From the first line of the records down to the one that holds "rg_prep : prep p rs;", transcribe each line exactly and add nothing.

=-=-=

(* ===== verification/Pipes.v ===== *)
(** * Pipes: what a socket may rely on

    The sockets of nanomsg use the pipes of their connections through
    [PipeOps] (Pipeline).  [PipeLaws] says what they rely on: a pipe that can
    take a message takes it, one that has messages gives them.  The load
    balancer and the fair queue keep the pipes that can; for any pipes with
    these laws they send to one of them, and receive from one of them. *)
From S2P Require Import Prelude.
From S2P Require Import NnList Msgqueue Inproc Pipeline.

(** [can_out], [can_in]: a send, a receive is possible; [arrived]: a message waits
    to be received; [waits]: how many do *)
Class PipeLaws (P : Type) `{PipeOps P} := {
  can_out : P -> Z -> Prop;
  can_in : P -> Z -> Prop;
  arrived : P -> nn_msg -> Prop;
  waits : P -> nat;
  send_law ps a m :
    can_out ps a ->
    exists rc ps', pipe_send a m ps = Done (rc, ps') /\ (rc = 0 /\ can_out ps' a \/ rc = NN_PIPE_RELEASE) /\
      (forall b, b <> a -> can_out ps b -> can_out ps' b) /\ (forall b, can_in ps b -> can_in ps' b) /\
      (forall x, arrived ps' x -> arrived ps x) /\ waits ps' = waits ps;
  recv_law ps a :
    can_in ps a ->
    exists rc m ps', pipe_recv a ps = Done (rc, m, ps') /\ 0 <= rc < 4 /\ (Z.testbit rc 0 = false -> can_in ps' a) /\
      (Z.testbit rc 1 = false -> msg_hdr m = []) /\
      (forall b, b <> a -> can_in ps b -> can_in ps' b) /\ (forall b, can_out ps b -> can_out ps' b) /\
      arrived ps m /\ (forall x, arrived ps' x -> arrived ps x) /\ (waits ps' < waits ps)%nat
}.

(** ** The pipes in a prioritised list satisfy [Q] *)
Record ringed (p : nn_priolist) (rs : list ring) (Q : Z -> Prop) : Prop := {
  rg_prep : prep p rs;
  rg_data : forall a d, pl_data p !! a = Some d -> pd_pipe d = a /\ 1 <= pd_priority d <= NN_PRIOLIST_SLOTS;
  rg_in : forall a, in_rings rs a -> is_Some (pl_data p !! a) /\ Q a;
  rg_loose : forall a d, pl_data p !! a = Some d -> ~ in_rings rs a -> loose (pl_items p) a
}.
Lemma ringed_mono p rs (Q R : Z -> Prop) : (forall a, in_rings rs a -> Q a -> R a) -> ringed p rs Q -> ringed p rs R.
Proof. intros Hqr [H1 H2 H3 H4]. constructor; [done|done| |done]. intros a Ha. destruct (H3 a Ha). split; auto. Qed.
Lemma ringed_init h Q : ringed (nn_priolist_init h ∅) no_rings Q.
Proof.
  constructor; cbn [nn_priolist_init pl_data]; [| |intros a (i & r & Hi & Hr)|]; try (intros ? ? Hd; by rewrite lookup_empty in Hd).
  - constructor; cbn [nn_priolist_init pl_slots pl_current pl_items pl_data].
    + apply Forall2_same_length_lookup_2; [by rewrite !length_replicate|]. intros i s r Hs Hr. apply lookup_replicate in Hs as [-> _]. rewrite (no_rings_empty i r Hr).
      split; [|done]. by apply list_init_ok.
    + done.
    + intros i j r r' d Hi _ Hd _. rewrite (no_rings_empty i r Hi) in Hd. by apply elem_of_nil in Hd.
    + intros i r d Hi Hd. rewrite (no_rings_empty i r Hi) in Hd. by apply elem_of_nil in Hd.
    + rewrite first_slot_none_intro; [done|]. intros j r Hj. by rewrite (no_rings_empty j r Hj).
  - rewrite (no_rings_empty i r Hi) in Hr. by apply elem_of_nil in Hr.
Qed.
Lemma ringed_add p rs Q a prio :
  ringed p rs Q -> pl_data p !! a = None -> 1 <= prio <= NN_PRIOLIST_SLOTS -> ringed (nn_priolist_add a a prio p) rs Q.
Proof.
  intros [H1 H2 H3 H4] Hn Hprio.
  assert (Hout : ~ in_rings rs a) by (intros Hr; destruct (H3 a Hr) as [[x Hx] _]; congruence).
  destruct (add_ok p rs a a prio H1 Hout) as (Hp & Hl & Hlo). constructor; [done|..]; cbn [nn_priolist_add pl_data].
  - intros b d Hd. apply lookup_insert_Some in Hd as [[-> <-]|[_ Hd]]; [done|by apply H2].
  - intros b Hb. destruct (H3 b Hb) as [Hs Hq]. split; [|done]. rewrite lookup_insert_ne; [done|]. by intros ->.
  - intros b d Hd Hb. apply lookup_insert_Some in Hd as [[<- <-]|[Hne Hd]]; [done|]. apply Hlo; [done|]. by eapply H4.
Qed.
Lemma ringed_activate p rs (Q : Z -> Prop) a :
  ringed p rs Q -> is_Some (pl_data p !! a) -> ~ in_rings rs a -> Q a ->
  exists p' rs', nn_priolist_activate a p = Done p' /\ ringed p' rs' Q /\ pl_data p' = pl_data p /\ (forall b, in_rings rs' b <-> in_rings rs b \/ b = a).
Proof.
  intros [H1 H2 H3 H4] [x Hx] Hn Hq. destruct (H2 a x Hx) as [Hpipe Hprio]. pose proof (pp_len _ _ H1) as Hlen.
  destruct (lookup_lt_is_Some_2 rs (Z.to_nat (pd_priority x - 1))) as [r Hr]; [lia|].
  destruct (activate_ok p rs _ r a x H1 Hr Hx) as (p' & Ha & Hp' & Hd & Hlo); [lia|by eapply H4| |].
  { intros j r0 Hj Hin. apply Hn. by exists j, r0. }
  assert (Hiff : forall b, in_rings (<[Z.to_nat (pd_priority x - 1) := r_add a r]> rs) b <-> in_rings rs b \/ b = a) by (intros b; by apply in_rings_add).
  eexists p', _. split; [done|]. split; [|done]. constructor; [done|..]; rewrite Hd; [done|..].
  - intros b Hb. apply Hiff in Hb as [Hb| ->]; [by apply H3|by eauto].
  - intros b d Hbd Hb. apply Hlo; [eapply H4; [done|]|]; rewrite Hiff in Hb; tauto.
Qed.
Lemma in_rings_keep rs x : in_rings (a_advance false rs) x <-> in_rings rs x.
Proof.
  unfold a_advance. destruct (first_slot rs) as [[i r]|] eqn:Hf; [|done]. pose proof (first_slot_some _ _ _ Hf) as (Hi & _).
  assert (Hall : r_all (r_advance false r) = r_all r).
  { unfold r_advance. destruct (r_after r) as [|d a] eqn:Ea; [done|]. rewrite wrapped_all. unfold r_all. by rewrite Ea, <- app_assoc. }
  split; intros (j & r1 & Hj & Hx).
  - destruct (decide (j = i)) as [->|Hne]; [|rewrite list_lookup_insert_ne in Hj by done; by exists j, r1].
    rewrite list_lookup_insert_eq in Hj by (by eapply lookup_lt_Some). injection Hj as <-. rewrite Hall in Hx. by exists i, r.
  - destruct (decide (j = i)) as [->|Hne]; [|exists j, r1; by rewrite list_lookup_insert_ne].
    simplify_eq. exists i, (r_advance false r). rewrite list_lookup_insert_eq, Hall by (by eapply lookup_lt_Some). done.
Qed.
(** The turn passes on; a pipe that is done leaves the rings. *)
Lemma ringed_advance p rs (Q R : Z -> Prop) d release :
  ringed p rs Q -> a_current rs = Some d -> (forall b, b <> d -> Q b -> R b) -> (release = false -> R d) ->
  exists p' rs', nn_priolist_advance release p = Done p' /\ ringed p' rs' R /\ pl_data p' = pl_data p /\ (forall b, in_rings rs' b <-> in_rings rs b /\ (release = true -> b <> d)).
Proof.
  intros [H1 H2 H3 H4] Hcur Hqr Hr. destruct (current_in rs d Hcur) as (i & r & a & Hf & Ha & Hd).
  destruct (advance_ok release p rs i r d a H1 Hf Ha) as (p' & Hadv & Hp' & Hdata & Hloose & Hlo).
  assert (Hiff : forall b, in_rings (a_advance release rs) b <-> in_rings rs b /\ (release = true -> b <> d)).
  { intros b. destruct release; [rewrite (in_rings_release p rs i r d a b) by done|rewrite in_rings_keep]; naive_solver. }
  eexists p', _. split; [done|]. split; [|done]. constructor; [done|..]; rewrite Hdata; [done|..].
  - intros b Hb. apply Hiff in Hb as [Hb Hne]. destruct (H3 b Hb) as [Hs Hq]. split; [done|].
    destruct (decide (b = d)) as [->|Hbd]; [|auto]. destruct release; [by destruct Hne|auto].
  - intros b x Hbx Hb. rewrite Hiff in Hb. destruct (decide (b = d)) as [->|Hbd].
    + destruct release; [by apply Hloose|]. exfalso. apply Hb. done.
    + apply Hlo. eapply H4; [done|]. tauto.
Qed.
Lemma ringed_getpipe p rs Q :
  ringed p rs Q ->
  match a_current rs with
  | None => nn_priolist_getpipe p = Done None /\ forall b, ~ in_rings rs b
  | Some d => nn_priolist_getpipe p = Done (Some (d, d)) /\ in_rings rs d /\ Q d
  end.
Proof.
  intros [H1 H2 H3 _]. pose proof (getpipe_ok p rs H1) as Hg. destruct (a_current rs) as [d|] eqn:E.
  - destruct Hg as (x & Hx & ->). destruct (H2 d x Hx) as [-> _]. destruct (current_in rs d E) as (_ & _ & _ & _ & _ & Hd). split; [done|]. split; [done|]. by apply H3.
  - split; [done|]. intros b. by apply (current_none p).
Qed.

Section laws.
Context {P : Type} `{PipeLaws P}.
(** Between uses, pipes only become more able. *)
Definition abler (ps ps' : P) : Prop := (forall a, can_out ps a -> can_out ps' a) /\ (forall a, can_in ps a -> can_in ps' a).
Lemma lb_send_ok p rs ps m :
  ringed p rs (can_out ps) ->
  exists rc p' ps' rs', nn_lb_send m (p, ps) = Done (rc, (p', ps')) /\ ringed p' rs' (can_out ps') /\ pl_data p' = pl_data p /\
    (forall b, can_in ps b -> can_in ps' b) /\ (forall x, arrived ps' x -> arrived ps x) /\ waits ps' = waits ps /\
    (rc = - EAGAIN /\ ps' = ps /\ (forall b, ~ in_rings rs b) \/
     rc = 0 /\ exists a fl, in_rings rs a /\ pipe_send a m ps = Done (fl, ps')).
Proof.
  intros Hr. pose proof (ringed_getpipe _ _ _ Hr) as Hg. unfold nn_lb_send. destruct (a_current rs) as [d|] eqn:Ecur.
  2: { destruct Hg as [-> Hno]. exists (- EAGAIN), p, ps, rs. split_and!; auto. }
  destruct Hg as (-> & Hd & Hq). cbn [obind]. destruct (send_law ps d m Hq) as (rc & ps' & Hs & Hrc & Hb & Hi & Har & Hw). rewrite Hs. cbn [obind].
  destruct (ringed_advance p rs (can_out ps) (can_out ps') d (Z.testbit rc 0) Hr Ecur Hb) as (p' & rs' & Hadv & Hr' & Hdata & _).
  { intros Hf. destruct Hrc as [[_ Ho]| ->]; [done|]. discriminate. }
  assert (E : (0 <=? rc) = true /\ Z.ldiff rc NN_PIPE_RELEASE = 0) by (destruct Hrc as [[-> _]| ->]; done). destruct E as [-> E].
  cbn [nn_assert obind]. rewrite Hadv. cbn [obind]. rewrite E. exists 0, p', ps', rs'. split_and!; try done. right. eauto.
Qed.
Lemma fq_recv_ok p rs ps :
  ringed p rs (can_in ps) ->
  exists rc r p' ps' rs', nn_fq_recv (p, ps) = Done (rc, r, (p', ps')) /\ ringed p' rs' (can_in ps') /\ pl_data p' = pl_data p /\
    (forall b, can_out ps b -> can_out ps' b) /\ (forall x, arrived ps' x -> arrived ps x) /\
    match r with
    | None => rc = - EAGAIN /\ ps' = ps /\ p' = p /\ (forall b, ~ in_rings rs b)
    | Some (m, a) => (rc = 0 /\ msg_hdr m = [] \/ rc = 2) /\ arrived ps m /\ (waits ps' < waits ps)%nat /\ in_rings rs a /\
        (forall b, in_rings rs' b -> in_rings rs b) /\ exists fl, pipe_recv a ps = Done (fl, m, ps')
    end.
Proof.
  intros Hr. pose proof (ringed_getpipe _ _ _ Hr) as Hg. unfold nn_fq_recv. destruct (a_current rs) as [d|] eqn:Ecur.
  2: { destruct Hg as [-> Hno]. exists (- EAGAIN), None, p, ps, rs. split_and!; auto. }
  destruct Hg as (-> & Hd & Hq). cbn [obind]. destruct (recv_law ps d Hq) as (rc & m & ps' & Hs & Hrc & Hk & Hp & Hb & Ho & Ha & Har & Hw). rewrite Hs. cbn [obind].
  destruct (ringed_advance p rs (can_in ps) (can_in ps') d (Z.testbit rc 0) Hr Ecur Hb Hk) as (p' & rs' & Hadv & Hr' & Hdata & Hiff).
  rewrite (proj2 (Z.leb_le _ _)) by lia. cbn [nn_assert obind]. rewrite Hadv. cbn [obind]. eexists _, _, p', ps', rs'. split; [done|].
  split; [done|]. split; [done|]. split; [done|]. split; [done|]. split; [|split_and!; try done; [intros b Hin; by apply Hiff|eauto]].
  assert (Hcase : rc = 0 \/ rc = 1 \/ rc = 2 \/ rc = 3) by lia. destruct Hcase as [->|[->|[->| ->]]]; cbn in *; auto.
Qed.
End laws.

(** ** Pipes that are lists: what has arrived on each, and what was sent *)
Record mailboxes := { mb_in : gmap Z (list nn_msg); mb_out : list (Z * nn_msg) }.
#[export] Instance mailbox_pipes : PipeOps mailboxes := {|
  pipe_send a m ps := Done (0, {| mb_in := mb_in ps; mb_out := mb_out ps ++ [(a, m)] |});
  pipe_recv a ps :=
    match mb_in ps !! a with
    | Some (m :: l) => Done (if bool_decide (l = []) then 3 else 2, m, {| mb_in := <[a := l]> (mb_in ps); mb_out := mb_out ps |})
    | _ => Fault UseAfterFree
    end
|}.
Definition all_waiting (ps : mailboxes) : nat := map_fold (fun _ l n => (length l + n)%nat) O (mb_in ps).
Lemma all_waiting_insert ps a m l : mb_in ps !! a = Some (m :: l) -> (all_waiting {| mb_in := <[a := l]> (mb_in ps); mb_out := mb_out ps |} < all_waiting ps)%nat.
Proof.
  intros Ha. unfold all_waiting. cbn [mb_in]. rewrite <- (insert_id _ _ _ Ha) at 2. rewrite <- insert_delete_eq, <- (insert_delete_eq (mb_in ps) a (m :: l)).
  rewrite !map_fold_insert_L; [|lia..|apply lookup_delete_eq| |apply lookup_delete_eq]; cbn; lia.
Qed.
#[export] Instance mailbox_laws : PipeLaws mailboxes.
Proof.
  refine {| can_out := fun _ _ => True; can_in := fun ps a => exists m l, mb_in ps !! a = Some (m :: l);
            arrived := fun ps x => exists a l, mb_in ps !! a = Some l /\ x ∈ l; waits := all_waiting |}.
  - intros ps a m _. do 2 eexists. split; [reflexivity|]. split; [by left|]. done.
  - intros ps a (m & l & Ha). cbn [pipe_recv mailbox_pipes]. rewrite Ha. do 3 eexists. split; [reflexivity|].
    split; [case_bool_decide; lia|]. split; [|split; [by case_bool_decide|]].
    { case_bool_decide; [done|]. intros _. cbn [mb_in]. destruct l as [|m' l]; [done|]. exists m', l. apply lookup_insert_eq. }
    split; [intros b Hb (m' & l' & Hl); exists m', l'; cbn [mb_in]; by rewrite lookup_insert_ne|]. split; [done|].
    split; [exists a, (m :: l); split; [done|left]|]. split; [|by apply all_waiting_insert with m].
    intros x (b & l' & Hb & Hx). cbn [mb_in] in Hb. apply lookup_insert_Some in Hb as [[<- <-]|[_ Hb]]; [exists a, (m :: l); split; [done|by right]|by exists b, l'].
Defined.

=-=-=

== EXERCISE OUTPUT ==
(* ===== verification/Pipes.v ===== *)
(** * Pipes: what a socket may rely on

    The sockets of nanomsg use the pipes of their connections through
    [PipeOps] (Pipeline).  [PipeLaws] says what they rely on: a pipe that can
    take a message takes it, one that has messages gives them.  The load
    balancer and the fair queue keep the pipes that can; for any pipes with
    these laws they send to one of them, and receive from one of them. *)
From S2P Require Import Prelude.
From S2P Require Import NnList Msgqueue Inproc Pipeline.

(** [can_out], [can_in]: a send, a receive is possible; [arrived]: a message waits
    to be received; [waits]: how many do *)
Class PipeLaws (P : Type) `{PipeOps P} := {
  can_out : P -> Z -> Prop;
  can_in : P -> Z -> Prop;
  arrived : P -> nn_msg -> Prop;
  waits : P -> nat;
  send_law ps a m :
    can_out ps a ->
    exists rc ps', pipe_send a m ps = Done (rc, ps') /\ (rc = 0 /\ can_out ps' a \/ rc = NN_PIPE_RELEASE) /\
      (forall b, b <> a -> can_out ps b -> can_out ps' b) /\ (forall b, can_in ps b -> can_in ps' b) /\
      (forall x, arrived ps' x -> arrived ps x) /\ waits ps' = waits ps;
  recv_law ps a :
    can_in ps a ->
    exists rc m ps', pipe_recv a ps = Done (rc, m, ps') /\ 0 <= rc < 4 /\ (Z.testbit rc 0 = false -> can_in ps' a) /\
      (Z.testbit rc 1 = false -> msg_hdr m = []) /\
      (forall b, b <> a -> can_in ps b -> can_in ps' b) /\ (forall b, can_out ps b -> can_out ps' b) /\
      arrived ps m /\ (forall x, arrived ps' x -> arrived ps x) /\ (waits ps' < waits ps)%nat
}.

(** ** The pipes in a prioritised list satisfy [Q] *)
Record ringed (p : nn_priolist) (rs : list ring) (Q : Z -> Prop) : Prop := {
  rg_prep : prep p rs;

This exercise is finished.